The acrylic chandelier we're building is a 3 tiered set-up. This will be lit from the inside, as well as have cascading LED's running down every-other hockey stick. Not shown in the render will be 3 logo's wrapped into a circle at the top. The whole assembly will hang from a truss system at the venue's ceiling. We've also had to shorten the overall height of the fixture, due to the headroom available. So the whole unit, logo's included will now only be 5.5 feet total.

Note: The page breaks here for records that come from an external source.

(** ** Deleting names *)

Lemma delete_app pin ids ids' : forall n t, delete_body pin n t (ids ++ ids') =
  match delete_body pin n t ids with (n, Ok t) => delete_body pin n t ids' | r => r end.
Proof.
  induction ids as [|id ids IH]; intros n t; [done|]. cbn [app delete_body]. destruct (delete_one pin n t id) as [n1 [t1|e]]; [apply IH|done].
Qed.
Lemma delete_missing pin ids n t L : pinnable pin -> tx_wf t -> protectedKnown t = false -> t_nodes t = ∅ -> catalog t L ->
  ~ Forall (fun id => id ∈ names L) ids -> exists n', delete_body pin n t ids = (n', Err ErrNotExist).
Proof.
  intros Hpin Hwf Hkn Hnn Hcat Hids. apply not_Forall_Exists, Exists_exists in Hids as (id & Hin & Hid); [|solve_decision].
  revert n t L Hwf Hkn Hnn Hcat Hid. induction ids as [|x ids IH]; intros n t L Hwf Hkn Hnn Hcat Hid; [by apply elem_of_nil in Hin|].
  destruct (decide (x ∈ names L)) as [Hx|Hx].
  - destruct (delete_body_spec pin [x] Hpin n t L) as (n1 & t1 & E & Hm & Hc1); [done..|by apply Forall_singleton|].
    change (x :: ids) with ([x] ++ ids). rewrite delete_app, E. destruct (mf_private _ _ Hm).
    apply elem_of_cons in Hin as [->|Hin]; [done|]. apply (IH Hin n1 t1 (withdrawn pin [x] <$> L)); [apply Hm|congruence..|done|by rewrite withdrawn_names].
  - exists n. cbn [delete_body]. unfold delete_one. by rewrite (findCheckpoint_spec t L Hcat), (named_None _ _ Hx).
Qed.
Lemma withdraw_epoch pin t s cp t' : withdraw pin t s cp = Ok t' -> Epoch (t_ctrl t') = Epoch (t_ctrl t).
Proof.
  intros ([cp1 t1] & (ret & _ & (t2 & (b & _ & <-%Ok_inj)%res_bind_Ok & E%Ok_inj)%res_bind_Ok)%res_bind_Ok & H)%res_bind_Ok.
  injection E as _ <-. assert (forall u, Epoch (t_ctrl (set_page (slotPage s) b u)) = Epoch (t_ctrl u)) as Hp by done.
  destruct (_ && _).
  - apply res_bind_Ok in H as ([prev q] & _ & <-%Ok_inj). cbn. by case_match.
  - apply Ok_inj in H as <-. cbn. by case_match.
Qed.
Lemma delete_epoch pin ids : forall n t n' t', delete_body pin n t ids = (n', Ok t') -> Epoch (t_ctrl t') = Epoch (t_ctrl t).
Proof.
  induction ids as [|id ids IH]; intros n t n' t'; cbn [delete_body]; [by intros [= _ <-]|]. unfold delete_one.
  destruct (findCheckpoint t id) as [[s cp]|e]; [|done]. destruct (negb _); [apply IH|].
  destruct (withdraw pin t s cp) as [t1|e] eqn:E; [|done]. intros H. by rewrite (IH _ _ _ _ H), (withdraw_epoch _ _ _ _ _ E).
Qed.
Definition hidden (v : version) : version := mkVersion (v_id v) false (v_slot v) (v_tree v) (v_uses v) (v_cells v).
Definition deletes (pin : Z -> dres unit) (ids : list (list Z)) (v : version) (o : option version) : Prop :=
  if bool_decide (v_id v ∈ ids) && v_visible v then o = None /\ pin (v_slot v) = Ok tt \/ o = Some (hidden v) else o = Some v.
Lemma withdrawn_same pin ids p : (withdrawn pin ids p).1 = p.1 /\ cp_ID (withdrawn pin ids p).2 = cp_ID p.2 /\
  cp_Epoch (withdrawn pin ids p).2 = cp_Epoch p.2 /\ cp_Root (withdrawn pin ids p).2 = cp_Root p.2 /\
  cp_Garbage (withdrawn pin ids p).2 = cp_Garbage p.2 /\ cp_Bitmap (withdrawn pin ids p).2 = cp_Bitmap p.2 /\
  cp_BitmapDone (withdrawn pin ids p).2 = cp_BitmapDone p.2 /\ cp_Next (withdrawn pin ids p).2 = cp_Next p.2 /\
  (is_retained (withdrawn pin ids p) -> is_retained p).
Proof.
  unfold withdrawn, is_retained, still_read. destruct (_ && _); [|done]. cbn. split_and!; try done. by case_match.
Qed.
(** Accounts after a change of the versions' flags alone. *)
Lemma charged_meta t t' L gs bs U f : meta_fx t t' -> ledger t L gs bs U -> catalog t' (f <$> L) ->
  (forall p, (f p).1 = p.1 /\ cp_Epoch (f p).2 = cp_Epoch p.2 /\ cp_Garbage (f p).2 = cp_Garbage p.2 /\ cp_Bitmap (f p).2 = cp_Bitmap p.2 /\
    cp_BitmapDone (f p).2 = cp_BitmapDone p.2 /\ (is_retained (f p) -> is_retained p)) -> charged t' (f <$> L) gs bs U.
Proof.
  intros Hm Hlg Hcat Hf. pose proof (ledger_charged _ _ _ _ _ Hlg) as [_ Hgl Hch Hse Hbm Hbs Hus Hla Hde].
  assert (forall x cp, (x, cp) ∈ f <$> L -> exists c0, (x, c0) ∈ L /\ cp_Epoch cp = cp_Epoch c0 /\ cp_Garbage cp = cp_Garbage c0 /\
    cp_Bitmap cp = cp_Bitmap c0 /\ cp_BitmapDone cp = cp_BitmapDone c0 /\ (cp_Retained cp = true -> cp_Retained c0 = true)) as Hback.
  { intros x cp ([y c0] & E & Hin)%list_elem_of_fmap. specialize (Hf (y, c0)). rewrite <- E in Hf. cbn in Hf. destruct Hf as (-> & ?). by exists c0. }
  assert (slots (f <$> L) = slots L) as Hsl by (unfold slots; rewrite <- list_fmap_compose; apply list_fmap_ext; intros i p _; apply Hf).
  assert (forall k h l, chain (dsc t) k h l -> chain (dsc t') k h l) as Hchain.
  { intros k h l Hc. eapply chain_ext; [|exact Hc]. intros x _. apply (mf_dsc _ _ Hm). }
  destruct (mf_ctrl _ _ Hm) as (_ & _ & _ & Hga). split; rewrite ?Hsl; try done.
  - rewrite Hga. by apply Hchain.
  - intros x cp (c0 & Hin & _ & -> & _)%Hback. by eapply Hchain, Hch.
  - intros x cp (c0 & Hin & E1 & _ & E3 & E4 & _)%Hback. destruct (Hbm x c0 Hin) as (H1 & H2 & H3 & Hb). unfold bitmap_pages.
    rewrite E1, E3, E4, (mf_store _ _ Hm). split_and!; try done. intros j s Hj. destruct (Hb j s Hj) as (Hd & Hrd). rewrite (mf_dsc _ _ Hm).
    split; [done|]. by rewrite (mf_read _ _ Hm s _ Hd).
  - intros x cp s (c0 & Hin & -> & _ & _ & _ & Hr)%Hback Hret Hs. rewrite (mf_dsc _ _ Hm). by eapply Hus; [|auto|].
  - intros x cp y cq s (c0 & Hin & -> & _)%Hback Hs (c1 & Hin1 & -> & _ & _ & _ & Hr)%Hback Hret Hu. by eapply Hla; [exact Hin|done|exact Hin1|auto|].
  - intros y cq s (c1 & Hin1 & _ & _ & _ & _ & Hr)%Hback Hret Hu. by eapply Hde; [exact Hin1|auto|].
Qed.
Lemma scan_withdrawn pin ids g L : scan_ok g L -> scan_ok g (withdrawn pin ids <$> L).
Proof.
  intros [?|(i & cp & k & Hi & Hk & Ht & Hvs & Hl & Hp)]; [by left|right]. pose proof (withdrawn_same pin ids) as Hw.
  assert (slots (withdrawn pin ids <$> L) = slots L) as Hs by (unfold slots; rewrite <- list_fmap_compose; apply list_fmap_ext; intros j p _; apply Hw).
  assert (forall j, slot_at (withdrawn pin ids <$> L) j = slot_at L j) as Hat by (intros; unfold slot_at; by rewrite Hs).
  assert (forall j x c, L !! j = Some (x, c) -> (withdrawn pin ids <$> L) !! j = Some (x, (withdrawn pin ids (x, c)).2)) as Hlk.
  { intros j x c Hj. rewrite list_lookup_fmap, Hj. cbn. f_equal. destruct (withdrawn pin ids (x, c)) as [y c'] eqn:E. cbn.
    destruct (Hw (x, c)) as (E1 & _). rewrite E in E1. cbn in E1. by subst. }
  exists i, (withdrawn pin ids (cursor g, cp)).2, k. rewrite Hat, length_fmap. split; [by apply Hlk|]. split_and!; try done; try lia.
  intros E. destruct (Hp E) as (p & Hpi & Hps & (y & cy & Hy & He) & Hn). exists p. split; [done|].
  split; [by destruct p; [done|]; cbn in *; rewrite Hat|]. split.
  - exists y, (withdrawn pin ids (y, cy)).2. split; [by apply Hlk|]. destruct (Hw (y, cy)) as (_ & _ & -> & _). done.
  - intros j q Hj Hjp Hr. rewrite list_lookup_fmap in Hj. destruct (L !! j) as [q0|] eqn:Hq; [|done]. injection Hj as <-.
    apply (Hn j q0 Hq Hjp). by apply Hw in Hr.
Qed.
Lemma delete_models c pin n g st A ids : cipher_ok c -> pinnable pin -> models c g st A ->
  exists n' r, delete_body pin n (begin st) ids = (n', r) /\
    match r with
    | Err e => e = ErrNotExist /\ exists id, id ∈ ids /\ forall v, v ∈ a_versions A -> v_visible v = true -> v_id v <> id
    | Ok t => allocated t = [] /\ forall s, commit c t = Ok s ->
        exists vs, thinned (deletes pin ids) (a_versions A) vs /\ models c g s (mkAstore (a_size A) (a_cells A) vs)
    end.
Proof.
  intros Hc Hpin (l & fp & L & gs & bs & U & Hst & Hg). pose proof (sd_ready _ _ _ _ _ _ _ _ _ Hst) as Hr.
  pose proof (sd_ledger _ _ _ _ _ _ _ _ _ Hst) as Hlg. pose proof (lg_catalog _ _ _ _ _ Hlg) as Hcat. pose proof (rd_wf _ Hr) as Hwf.
  destruct (decide (Forall (fun id => id ∈ names L) ids)) as [Hids|Hids]; last first.
  { destruct (delete_missing pin ids n (begin st) L) as (n' & E); try done. exists n', (Err ErrNotExist). split; [done|]. split; [done|].
    apply not_Forall_Exists, Exists_exists in Hids as (id & Hin & Hid); [|solve_decision]. exists id. split; [done|].
    intros v [i Hi]%list_elem_of_lookup_1 _ <-. destruct (Forall2_lookup_r _ _ _ _ _ (sd_versions _ _ _ _ _ _ _ _ _ Hst) Hi) as (p & Hp & Hid' & _).
    apply Hid. rewrite <- Hid'. apply list_elem_of_lookup_2, list_elem_of_filter in Hp as [_ Hp]. by apply (list_elem_of_fmap_2 (cp_ID ∘ snd)). }
  destruct (delete_body_spec pin ids Hpin n (begin st) L) as (n' & t & E & Hm & Hcat'); try done. exists n', (Ok t). split; [done|].
  split; [apply (mf_allocated _ _ Hm)|]. intros s Hcm. pose proof (gc_meta_tx _ _ _ _ _ _ _ _ _ _ Hst (gc_meta _ _ Hm (delete_epoch _ _ _ _ _ _ E))) as Hmt.
  pose proof (meta_carries c st l fp Hc t _ Hmt s Hcm) as Hca. pose proof (withdrawn_same pin ids) as Hw.
  destruct (versions_thin c st s bs U bs U (deletes pin ids) L (withdrawn pin ids <$> L) (a_versions A)) as (vs & Hvs & Ht); [done| | |apply Hst|].
  - apply Forall2_fmap_r, Forall_Forall2_diag, Forall_forall. intros [x cp] Hx. destruct (Hw (x, cp)) as (? & ? & ? & ? & ? & ? & ? & ? & Hrt).
    split; [done|]. intros Hq. specialize (Hrt Hq). split_and!; try done. eapply carries_weaken; [exact Hca|]. by eapply owned_live.
  - apply Forall2_fmap_r, Forall_Forall2_diag, Forall_forall. intros [x cp] Hx Hret v Hid Hvis Hsl. unfold deletes, revised, withdrawn. cbn [fst snd] in *.
    rewrite <- Hid, <- Hvis. destruct (_ && _) eqn:Eb; cbn [snd set_flags cp_Retained cp_Visible].
    + unfold still_read. rewrite <- Hsl. destruct (Hpin x) as [E1|E1]; rewrite E1; [by left|]. right. unfold is_retained in Hret. cbn in Hret.
      rewrite Hret. unfold hidden. by rewrite Hsl, Hid.
    + unfold is_retained in Hret. cbn in Hret. rewrite Hret, Hid, Hvis. by destruct v.
  - exists vs. split; [done|]. exists l, fp, (withdrawn pin ids <$> L), gs, bs, U. split; [|by apply scan_withdrawn].
    apply (meta_stands c st l fp L gs bs U A Hst Hc t _ Hmt s Hcm); [|done]. eapply charged_meta; [exact Hm|done|done|].
    intros p. destruct (Hw p) as (? & ? & ? & ? & ? & ? & ? & ? & ?). by split_and!.
Qed.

The first order today was to cut into the 3/4" thick, 4 X 8 sheet of cast acrylic. This will become the handle portion of the chopped hockey sticks. It was pretty amazing to try and get that sheet onto the table saw! I'm guessing the weight was somewhere around 250 lbs. What a load of crap lifting that was!
Should be cool!
When I lent my services to a collegue who was working on a film about 12 years ago, I was introduced to the world of cnc. I remember watching this huge machining centre milling out a slab of mdf and turning it into a fantastic set of gears. I knew that it would have taken me hours to achieve the same thing with traditional power tools. I decided then that I would invest in a cnc router for my own business Oxenham Design. At that time I could turn on a computer, but even to check email seemed like a crazy set of operations. I persevered and learned every piece of relevant software I could get my hands on. I am now fortunate enough to be using Vectric's ASPIRE software, and Techno cnc routers, which has helped us to create some amazing projects, both in part, or in full. I thought that this blog would be a great place to share "behind the scenes" adventures with the software, materials and equipment we use, as well as the projects we build.